**Material to process**.
<<<<

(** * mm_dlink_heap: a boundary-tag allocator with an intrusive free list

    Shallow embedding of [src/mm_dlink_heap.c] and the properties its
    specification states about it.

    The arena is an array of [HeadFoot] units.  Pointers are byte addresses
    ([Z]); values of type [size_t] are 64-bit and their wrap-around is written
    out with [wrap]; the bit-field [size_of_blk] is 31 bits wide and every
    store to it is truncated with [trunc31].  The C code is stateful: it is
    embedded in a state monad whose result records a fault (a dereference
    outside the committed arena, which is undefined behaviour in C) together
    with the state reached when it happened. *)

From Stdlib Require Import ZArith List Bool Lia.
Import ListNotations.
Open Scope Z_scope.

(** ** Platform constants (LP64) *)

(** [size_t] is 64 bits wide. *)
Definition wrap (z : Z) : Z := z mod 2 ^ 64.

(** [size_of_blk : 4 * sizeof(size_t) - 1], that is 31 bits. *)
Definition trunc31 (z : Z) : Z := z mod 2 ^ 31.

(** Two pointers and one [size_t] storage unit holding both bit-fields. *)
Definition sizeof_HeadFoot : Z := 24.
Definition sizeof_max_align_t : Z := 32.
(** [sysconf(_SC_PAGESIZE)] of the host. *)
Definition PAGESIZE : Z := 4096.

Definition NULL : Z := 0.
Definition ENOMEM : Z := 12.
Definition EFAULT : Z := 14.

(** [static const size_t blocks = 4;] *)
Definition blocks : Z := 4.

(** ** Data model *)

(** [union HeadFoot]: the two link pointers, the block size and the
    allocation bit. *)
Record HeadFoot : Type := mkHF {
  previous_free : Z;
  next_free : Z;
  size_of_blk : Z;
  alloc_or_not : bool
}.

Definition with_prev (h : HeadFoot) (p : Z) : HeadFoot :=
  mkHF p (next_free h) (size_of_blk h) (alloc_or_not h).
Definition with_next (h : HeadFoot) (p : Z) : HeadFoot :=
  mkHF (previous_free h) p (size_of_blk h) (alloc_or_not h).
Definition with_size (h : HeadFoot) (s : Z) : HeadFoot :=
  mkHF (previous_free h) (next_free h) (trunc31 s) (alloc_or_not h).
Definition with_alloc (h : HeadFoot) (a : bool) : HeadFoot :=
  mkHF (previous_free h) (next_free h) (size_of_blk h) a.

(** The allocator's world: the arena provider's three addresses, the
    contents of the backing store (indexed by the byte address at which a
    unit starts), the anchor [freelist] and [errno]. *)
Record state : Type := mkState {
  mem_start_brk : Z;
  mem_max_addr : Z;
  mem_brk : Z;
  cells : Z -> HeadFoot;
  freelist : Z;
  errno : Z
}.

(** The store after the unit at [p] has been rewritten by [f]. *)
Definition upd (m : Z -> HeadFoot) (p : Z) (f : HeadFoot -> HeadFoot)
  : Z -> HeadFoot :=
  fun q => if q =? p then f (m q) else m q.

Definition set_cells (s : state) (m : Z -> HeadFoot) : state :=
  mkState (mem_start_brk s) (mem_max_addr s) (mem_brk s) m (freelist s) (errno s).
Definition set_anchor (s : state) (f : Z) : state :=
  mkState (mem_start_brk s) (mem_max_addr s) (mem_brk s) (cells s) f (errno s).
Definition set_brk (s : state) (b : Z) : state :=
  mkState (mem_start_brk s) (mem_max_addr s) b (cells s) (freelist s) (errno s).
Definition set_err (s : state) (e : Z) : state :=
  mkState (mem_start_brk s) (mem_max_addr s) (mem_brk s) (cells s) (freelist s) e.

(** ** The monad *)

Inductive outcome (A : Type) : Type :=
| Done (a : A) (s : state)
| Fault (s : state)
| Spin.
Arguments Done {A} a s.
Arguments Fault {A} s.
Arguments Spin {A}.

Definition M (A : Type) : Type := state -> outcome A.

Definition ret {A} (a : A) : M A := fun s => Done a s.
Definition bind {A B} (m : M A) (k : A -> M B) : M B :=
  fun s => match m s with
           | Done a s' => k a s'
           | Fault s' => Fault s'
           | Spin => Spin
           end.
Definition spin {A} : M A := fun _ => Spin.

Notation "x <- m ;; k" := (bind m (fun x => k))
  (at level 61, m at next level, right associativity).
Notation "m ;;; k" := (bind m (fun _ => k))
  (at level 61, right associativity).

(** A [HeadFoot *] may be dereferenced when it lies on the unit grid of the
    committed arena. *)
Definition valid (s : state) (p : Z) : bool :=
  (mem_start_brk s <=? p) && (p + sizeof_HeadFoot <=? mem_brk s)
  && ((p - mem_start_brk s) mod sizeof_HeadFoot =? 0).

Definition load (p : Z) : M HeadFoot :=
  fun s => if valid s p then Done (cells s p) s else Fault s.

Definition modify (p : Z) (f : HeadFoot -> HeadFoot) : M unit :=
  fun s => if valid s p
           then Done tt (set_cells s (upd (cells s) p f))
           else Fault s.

>>>>
<<<<

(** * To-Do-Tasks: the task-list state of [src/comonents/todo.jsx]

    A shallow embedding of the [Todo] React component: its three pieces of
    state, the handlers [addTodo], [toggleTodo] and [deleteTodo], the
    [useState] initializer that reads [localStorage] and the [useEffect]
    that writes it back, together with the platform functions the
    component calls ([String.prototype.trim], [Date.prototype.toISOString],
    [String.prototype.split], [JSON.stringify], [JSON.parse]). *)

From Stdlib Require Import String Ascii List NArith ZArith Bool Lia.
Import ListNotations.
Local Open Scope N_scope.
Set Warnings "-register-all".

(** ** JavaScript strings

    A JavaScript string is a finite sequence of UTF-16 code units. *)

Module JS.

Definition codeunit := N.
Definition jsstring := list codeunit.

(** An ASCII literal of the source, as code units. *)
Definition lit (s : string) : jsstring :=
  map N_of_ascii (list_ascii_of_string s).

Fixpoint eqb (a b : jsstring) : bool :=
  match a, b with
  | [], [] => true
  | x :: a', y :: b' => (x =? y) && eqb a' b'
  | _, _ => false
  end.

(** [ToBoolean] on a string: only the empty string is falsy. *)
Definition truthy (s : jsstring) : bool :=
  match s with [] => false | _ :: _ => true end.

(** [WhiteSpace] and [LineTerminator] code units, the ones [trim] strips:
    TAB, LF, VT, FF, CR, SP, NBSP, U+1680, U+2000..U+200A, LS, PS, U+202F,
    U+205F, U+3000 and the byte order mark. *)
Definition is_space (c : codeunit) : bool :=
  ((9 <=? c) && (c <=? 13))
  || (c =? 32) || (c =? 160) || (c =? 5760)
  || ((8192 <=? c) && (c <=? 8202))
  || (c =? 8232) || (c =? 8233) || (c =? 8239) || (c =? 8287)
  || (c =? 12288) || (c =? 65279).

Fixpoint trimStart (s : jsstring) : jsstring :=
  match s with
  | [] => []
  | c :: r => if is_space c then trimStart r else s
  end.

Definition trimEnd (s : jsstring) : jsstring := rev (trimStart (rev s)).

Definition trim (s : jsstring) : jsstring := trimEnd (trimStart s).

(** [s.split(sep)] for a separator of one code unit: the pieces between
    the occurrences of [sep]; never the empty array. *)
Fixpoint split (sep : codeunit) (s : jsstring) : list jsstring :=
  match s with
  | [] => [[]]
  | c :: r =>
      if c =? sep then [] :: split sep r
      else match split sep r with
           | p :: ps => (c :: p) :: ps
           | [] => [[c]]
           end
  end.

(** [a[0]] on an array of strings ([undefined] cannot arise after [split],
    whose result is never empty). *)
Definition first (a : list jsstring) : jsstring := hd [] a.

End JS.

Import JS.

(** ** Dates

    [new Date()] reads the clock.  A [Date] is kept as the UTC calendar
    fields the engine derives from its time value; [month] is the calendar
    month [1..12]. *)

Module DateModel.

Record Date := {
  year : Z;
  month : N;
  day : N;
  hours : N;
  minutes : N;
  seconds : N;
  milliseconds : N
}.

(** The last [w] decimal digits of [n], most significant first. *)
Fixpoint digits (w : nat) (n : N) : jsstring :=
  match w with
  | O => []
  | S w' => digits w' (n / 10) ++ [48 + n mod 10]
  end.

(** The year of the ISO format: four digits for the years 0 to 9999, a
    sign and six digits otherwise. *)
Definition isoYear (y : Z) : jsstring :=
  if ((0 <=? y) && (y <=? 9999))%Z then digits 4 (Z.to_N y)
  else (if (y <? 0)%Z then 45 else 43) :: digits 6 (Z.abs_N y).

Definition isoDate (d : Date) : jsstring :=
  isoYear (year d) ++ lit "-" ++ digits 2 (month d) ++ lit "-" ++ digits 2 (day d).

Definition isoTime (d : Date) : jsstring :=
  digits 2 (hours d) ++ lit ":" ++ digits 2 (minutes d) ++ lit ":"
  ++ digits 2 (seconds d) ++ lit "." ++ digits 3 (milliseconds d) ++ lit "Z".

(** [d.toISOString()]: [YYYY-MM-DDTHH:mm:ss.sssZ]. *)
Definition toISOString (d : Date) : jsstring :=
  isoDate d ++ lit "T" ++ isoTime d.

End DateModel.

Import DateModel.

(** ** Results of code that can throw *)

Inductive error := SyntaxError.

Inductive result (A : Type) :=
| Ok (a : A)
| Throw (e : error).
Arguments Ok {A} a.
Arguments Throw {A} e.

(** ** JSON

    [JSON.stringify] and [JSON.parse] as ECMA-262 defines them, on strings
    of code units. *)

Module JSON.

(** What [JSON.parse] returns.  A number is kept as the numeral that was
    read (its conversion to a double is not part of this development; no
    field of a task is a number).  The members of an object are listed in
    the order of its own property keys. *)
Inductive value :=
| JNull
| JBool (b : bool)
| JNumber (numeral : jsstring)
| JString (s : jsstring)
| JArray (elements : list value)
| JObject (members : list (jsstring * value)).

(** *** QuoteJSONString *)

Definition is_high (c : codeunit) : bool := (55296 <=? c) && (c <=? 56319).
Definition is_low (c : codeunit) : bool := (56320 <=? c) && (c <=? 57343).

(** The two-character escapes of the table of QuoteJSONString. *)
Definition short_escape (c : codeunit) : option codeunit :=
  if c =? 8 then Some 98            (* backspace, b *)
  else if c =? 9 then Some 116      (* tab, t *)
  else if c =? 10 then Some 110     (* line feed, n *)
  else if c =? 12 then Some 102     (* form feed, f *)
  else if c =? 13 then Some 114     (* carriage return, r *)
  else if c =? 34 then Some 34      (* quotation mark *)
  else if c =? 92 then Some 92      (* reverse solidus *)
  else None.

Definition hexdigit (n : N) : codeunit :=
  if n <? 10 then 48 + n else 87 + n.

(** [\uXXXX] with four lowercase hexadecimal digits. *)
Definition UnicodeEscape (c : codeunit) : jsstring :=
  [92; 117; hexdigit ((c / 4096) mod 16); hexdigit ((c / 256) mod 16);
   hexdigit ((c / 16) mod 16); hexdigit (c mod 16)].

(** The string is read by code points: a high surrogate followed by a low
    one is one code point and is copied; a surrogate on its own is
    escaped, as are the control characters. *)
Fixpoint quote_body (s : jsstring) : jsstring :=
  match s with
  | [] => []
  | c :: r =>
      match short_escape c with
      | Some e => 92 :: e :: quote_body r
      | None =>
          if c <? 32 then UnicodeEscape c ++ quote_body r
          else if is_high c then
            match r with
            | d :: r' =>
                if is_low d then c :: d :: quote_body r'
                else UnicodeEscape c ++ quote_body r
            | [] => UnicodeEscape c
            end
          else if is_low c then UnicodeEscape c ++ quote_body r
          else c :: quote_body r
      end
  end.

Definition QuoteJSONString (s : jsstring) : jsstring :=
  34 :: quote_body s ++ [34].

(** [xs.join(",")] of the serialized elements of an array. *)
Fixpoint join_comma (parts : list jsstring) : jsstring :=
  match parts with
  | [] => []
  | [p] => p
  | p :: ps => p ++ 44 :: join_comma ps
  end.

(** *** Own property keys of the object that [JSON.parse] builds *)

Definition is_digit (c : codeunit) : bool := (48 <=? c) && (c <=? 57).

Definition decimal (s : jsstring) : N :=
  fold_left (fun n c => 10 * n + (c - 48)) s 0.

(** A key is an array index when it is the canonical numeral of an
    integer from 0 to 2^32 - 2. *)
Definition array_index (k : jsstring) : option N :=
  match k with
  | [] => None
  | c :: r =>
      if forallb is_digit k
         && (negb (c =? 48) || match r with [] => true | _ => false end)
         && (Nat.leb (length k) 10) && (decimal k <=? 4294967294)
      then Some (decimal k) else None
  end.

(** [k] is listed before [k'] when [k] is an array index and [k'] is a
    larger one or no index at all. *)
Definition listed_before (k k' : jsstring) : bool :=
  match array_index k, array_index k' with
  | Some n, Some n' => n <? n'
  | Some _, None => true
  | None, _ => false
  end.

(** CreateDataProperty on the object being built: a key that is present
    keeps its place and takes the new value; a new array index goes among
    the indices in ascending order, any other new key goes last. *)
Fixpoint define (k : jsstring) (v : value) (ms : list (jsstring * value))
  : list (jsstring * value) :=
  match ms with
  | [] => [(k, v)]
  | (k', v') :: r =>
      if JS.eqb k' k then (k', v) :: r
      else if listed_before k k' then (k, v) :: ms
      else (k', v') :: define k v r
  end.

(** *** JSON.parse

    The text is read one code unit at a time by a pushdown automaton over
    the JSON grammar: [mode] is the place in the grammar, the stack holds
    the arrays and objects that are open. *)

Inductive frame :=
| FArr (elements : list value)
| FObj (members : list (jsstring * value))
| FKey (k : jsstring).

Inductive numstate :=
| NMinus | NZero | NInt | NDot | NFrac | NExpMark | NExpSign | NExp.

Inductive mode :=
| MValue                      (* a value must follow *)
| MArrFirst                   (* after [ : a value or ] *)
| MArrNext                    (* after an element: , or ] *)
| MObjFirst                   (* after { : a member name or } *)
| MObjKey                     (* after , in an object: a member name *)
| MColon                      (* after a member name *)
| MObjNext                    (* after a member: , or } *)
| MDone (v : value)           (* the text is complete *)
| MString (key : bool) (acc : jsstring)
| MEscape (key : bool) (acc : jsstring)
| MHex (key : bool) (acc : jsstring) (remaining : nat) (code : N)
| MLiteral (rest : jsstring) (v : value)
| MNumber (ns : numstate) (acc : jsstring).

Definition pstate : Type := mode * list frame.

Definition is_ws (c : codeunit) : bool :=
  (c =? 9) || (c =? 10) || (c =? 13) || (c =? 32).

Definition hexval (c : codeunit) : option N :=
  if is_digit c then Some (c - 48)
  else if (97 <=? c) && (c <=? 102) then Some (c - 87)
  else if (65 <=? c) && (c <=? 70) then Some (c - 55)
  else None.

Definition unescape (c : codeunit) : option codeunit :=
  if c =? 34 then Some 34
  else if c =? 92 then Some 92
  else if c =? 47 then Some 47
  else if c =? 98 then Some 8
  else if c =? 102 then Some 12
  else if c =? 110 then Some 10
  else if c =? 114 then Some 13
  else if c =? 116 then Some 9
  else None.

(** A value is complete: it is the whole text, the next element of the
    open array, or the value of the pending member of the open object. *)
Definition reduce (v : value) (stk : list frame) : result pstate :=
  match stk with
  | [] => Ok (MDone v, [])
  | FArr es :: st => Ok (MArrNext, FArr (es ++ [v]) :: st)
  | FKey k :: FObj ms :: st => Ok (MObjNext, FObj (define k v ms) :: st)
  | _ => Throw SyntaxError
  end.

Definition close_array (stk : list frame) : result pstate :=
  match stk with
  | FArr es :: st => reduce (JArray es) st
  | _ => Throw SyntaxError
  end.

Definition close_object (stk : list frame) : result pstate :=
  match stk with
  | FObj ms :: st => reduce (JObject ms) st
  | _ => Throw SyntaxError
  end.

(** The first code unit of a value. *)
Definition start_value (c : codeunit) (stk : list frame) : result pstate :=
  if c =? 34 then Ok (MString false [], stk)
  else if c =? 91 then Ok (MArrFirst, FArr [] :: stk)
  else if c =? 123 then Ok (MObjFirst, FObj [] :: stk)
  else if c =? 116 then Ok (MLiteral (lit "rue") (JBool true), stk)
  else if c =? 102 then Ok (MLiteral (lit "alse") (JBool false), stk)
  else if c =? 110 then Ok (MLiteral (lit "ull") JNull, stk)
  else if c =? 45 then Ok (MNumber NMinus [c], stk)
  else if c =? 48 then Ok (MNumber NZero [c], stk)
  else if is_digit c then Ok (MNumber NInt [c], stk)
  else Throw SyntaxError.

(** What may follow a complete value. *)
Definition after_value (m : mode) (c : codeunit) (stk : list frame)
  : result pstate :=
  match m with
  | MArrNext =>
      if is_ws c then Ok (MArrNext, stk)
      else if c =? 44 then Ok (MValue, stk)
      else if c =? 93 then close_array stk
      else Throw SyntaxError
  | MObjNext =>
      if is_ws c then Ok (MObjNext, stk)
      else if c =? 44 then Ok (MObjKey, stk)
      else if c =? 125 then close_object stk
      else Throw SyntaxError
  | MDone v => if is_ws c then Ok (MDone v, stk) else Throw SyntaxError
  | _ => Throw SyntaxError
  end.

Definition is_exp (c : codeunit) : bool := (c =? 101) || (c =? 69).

>>>>
<<<<

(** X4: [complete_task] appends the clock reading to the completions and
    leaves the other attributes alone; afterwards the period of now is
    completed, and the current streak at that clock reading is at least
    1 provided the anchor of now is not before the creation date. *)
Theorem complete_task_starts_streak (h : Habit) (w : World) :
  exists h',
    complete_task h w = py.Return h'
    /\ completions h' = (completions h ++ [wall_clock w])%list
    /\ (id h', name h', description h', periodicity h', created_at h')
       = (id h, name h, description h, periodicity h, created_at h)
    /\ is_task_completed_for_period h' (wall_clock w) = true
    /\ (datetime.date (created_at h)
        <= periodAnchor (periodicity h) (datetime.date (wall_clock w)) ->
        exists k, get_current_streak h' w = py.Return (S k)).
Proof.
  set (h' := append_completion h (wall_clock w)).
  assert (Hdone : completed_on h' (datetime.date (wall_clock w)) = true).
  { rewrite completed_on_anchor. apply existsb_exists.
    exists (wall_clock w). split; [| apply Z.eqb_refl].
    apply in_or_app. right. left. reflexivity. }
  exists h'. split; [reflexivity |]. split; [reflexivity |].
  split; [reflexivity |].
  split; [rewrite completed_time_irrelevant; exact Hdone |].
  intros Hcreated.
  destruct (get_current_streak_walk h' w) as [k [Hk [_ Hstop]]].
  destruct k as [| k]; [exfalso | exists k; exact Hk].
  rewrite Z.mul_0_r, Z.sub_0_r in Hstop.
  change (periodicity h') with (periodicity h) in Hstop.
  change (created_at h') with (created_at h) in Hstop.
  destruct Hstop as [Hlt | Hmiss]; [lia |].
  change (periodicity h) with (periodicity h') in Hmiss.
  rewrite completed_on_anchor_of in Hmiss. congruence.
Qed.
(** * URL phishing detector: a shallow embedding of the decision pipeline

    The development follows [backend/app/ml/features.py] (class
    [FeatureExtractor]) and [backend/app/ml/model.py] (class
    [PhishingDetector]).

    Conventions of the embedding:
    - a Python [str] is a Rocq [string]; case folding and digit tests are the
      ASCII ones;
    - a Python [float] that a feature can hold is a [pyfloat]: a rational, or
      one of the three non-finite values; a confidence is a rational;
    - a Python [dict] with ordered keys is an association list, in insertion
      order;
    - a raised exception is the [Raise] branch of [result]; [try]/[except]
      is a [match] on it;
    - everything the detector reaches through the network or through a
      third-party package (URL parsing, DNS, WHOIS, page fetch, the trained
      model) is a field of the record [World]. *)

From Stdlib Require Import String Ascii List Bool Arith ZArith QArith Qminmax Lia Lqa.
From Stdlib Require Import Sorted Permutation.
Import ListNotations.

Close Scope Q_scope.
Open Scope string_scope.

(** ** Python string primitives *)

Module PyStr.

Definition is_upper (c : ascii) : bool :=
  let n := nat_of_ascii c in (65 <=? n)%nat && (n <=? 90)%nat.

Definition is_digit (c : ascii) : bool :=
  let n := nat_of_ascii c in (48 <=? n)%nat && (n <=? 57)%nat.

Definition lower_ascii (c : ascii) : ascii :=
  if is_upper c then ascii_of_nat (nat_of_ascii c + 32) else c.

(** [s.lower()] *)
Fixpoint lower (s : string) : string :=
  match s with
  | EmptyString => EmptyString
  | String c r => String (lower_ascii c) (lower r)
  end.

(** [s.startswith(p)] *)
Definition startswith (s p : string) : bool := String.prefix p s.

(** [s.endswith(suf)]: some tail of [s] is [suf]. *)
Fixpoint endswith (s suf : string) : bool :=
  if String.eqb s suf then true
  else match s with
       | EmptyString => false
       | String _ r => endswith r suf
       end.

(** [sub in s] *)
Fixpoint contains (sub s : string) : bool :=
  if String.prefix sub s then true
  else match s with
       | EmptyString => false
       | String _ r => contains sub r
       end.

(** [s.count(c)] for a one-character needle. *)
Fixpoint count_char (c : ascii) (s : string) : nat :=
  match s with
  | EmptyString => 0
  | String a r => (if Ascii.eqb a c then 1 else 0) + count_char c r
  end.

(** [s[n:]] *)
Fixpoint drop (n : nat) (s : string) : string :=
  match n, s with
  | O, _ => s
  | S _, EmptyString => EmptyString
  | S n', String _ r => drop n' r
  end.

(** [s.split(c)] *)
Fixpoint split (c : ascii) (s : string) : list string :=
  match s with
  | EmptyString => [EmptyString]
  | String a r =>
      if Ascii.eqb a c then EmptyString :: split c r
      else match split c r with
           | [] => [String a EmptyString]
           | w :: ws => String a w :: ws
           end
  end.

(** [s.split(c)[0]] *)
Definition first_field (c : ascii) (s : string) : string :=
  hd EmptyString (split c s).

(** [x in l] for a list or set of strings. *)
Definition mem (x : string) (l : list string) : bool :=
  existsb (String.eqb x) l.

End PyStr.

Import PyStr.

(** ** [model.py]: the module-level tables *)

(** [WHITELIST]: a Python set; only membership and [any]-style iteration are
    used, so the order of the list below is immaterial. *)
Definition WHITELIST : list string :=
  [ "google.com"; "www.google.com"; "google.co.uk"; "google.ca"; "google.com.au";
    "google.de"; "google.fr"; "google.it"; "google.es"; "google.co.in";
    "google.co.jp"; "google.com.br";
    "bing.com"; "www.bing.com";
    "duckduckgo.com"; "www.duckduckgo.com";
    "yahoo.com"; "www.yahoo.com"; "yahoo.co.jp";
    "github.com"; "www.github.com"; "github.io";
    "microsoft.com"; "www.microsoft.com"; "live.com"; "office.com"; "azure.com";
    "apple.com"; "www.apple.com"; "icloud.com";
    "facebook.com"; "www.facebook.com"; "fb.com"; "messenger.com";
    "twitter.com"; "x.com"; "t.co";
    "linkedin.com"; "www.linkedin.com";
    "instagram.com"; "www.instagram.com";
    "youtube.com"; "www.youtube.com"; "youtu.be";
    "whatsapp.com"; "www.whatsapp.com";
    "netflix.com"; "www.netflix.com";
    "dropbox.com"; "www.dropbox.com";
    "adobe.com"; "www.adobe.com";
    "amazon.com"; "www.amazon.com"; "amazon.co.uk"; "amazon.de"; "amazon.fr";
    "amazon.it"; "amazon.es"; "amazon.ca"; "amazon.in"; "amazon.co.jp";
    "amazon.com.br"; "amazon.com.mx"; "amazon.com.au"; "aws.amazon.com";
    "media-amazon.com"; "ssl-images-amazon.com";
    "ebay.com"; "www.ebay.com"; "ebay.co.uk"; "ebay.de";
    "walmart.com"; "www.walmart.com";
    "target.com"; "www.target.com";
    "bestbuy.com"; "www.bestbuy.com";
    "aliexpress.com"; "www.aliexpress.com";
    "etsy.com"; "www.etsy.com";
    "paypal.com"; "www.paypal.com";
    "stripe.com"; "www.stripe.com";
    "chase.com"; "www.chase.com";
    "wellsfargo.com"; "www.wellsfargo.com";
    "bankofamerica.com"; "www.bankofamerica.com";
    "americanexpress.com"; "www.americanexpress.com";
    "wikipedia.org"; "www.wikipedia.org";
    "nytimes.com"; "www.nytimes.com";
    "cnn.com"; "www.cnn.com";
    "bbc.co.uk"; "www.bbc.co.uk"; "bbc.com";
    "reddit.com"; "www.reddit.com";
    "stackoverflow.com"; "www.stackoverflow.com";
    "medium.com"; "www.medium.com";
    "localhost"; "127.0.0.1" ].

>>>>

**Aim of the task**. Taking the entries above, write out exactly each line from the one holding "Fixpoint join_comma (parts" to the one holding "k <=? 4294967294)", both included, and stop there.

**Reply to the task**.
Fixpoint join_comma (parts : list jsstring) : jsstring :=
  match parts with
  | [] => []
  | [p] => p
  | p :: ps => p ++ 44 :: join_comma ps
  end.

(** *** Own property keys of the object that [JSON.parse] builds *)

Definition is_digit (c : codeunit) : bool := (48 <=? c) && (c <=? 57).

Definition decimal (s : jsstring) : N :=
  fold_left (fun n c => 10 * n + (c - 48)) s 0.

(** A key is an array index when it is the canonical numeral of an
    integer from 0 to 2^32 - 2. *)
Definition array_index (k : jsstring) : option N :=
  match k with
  | [] => None
  | c :: r =>
      if forallb is_digit k
         && (negb (c =? 48) || match r with [] => true | _ => false end)
         && (Nat.leb (length k) 10) && (decimal k <=? 4294967294)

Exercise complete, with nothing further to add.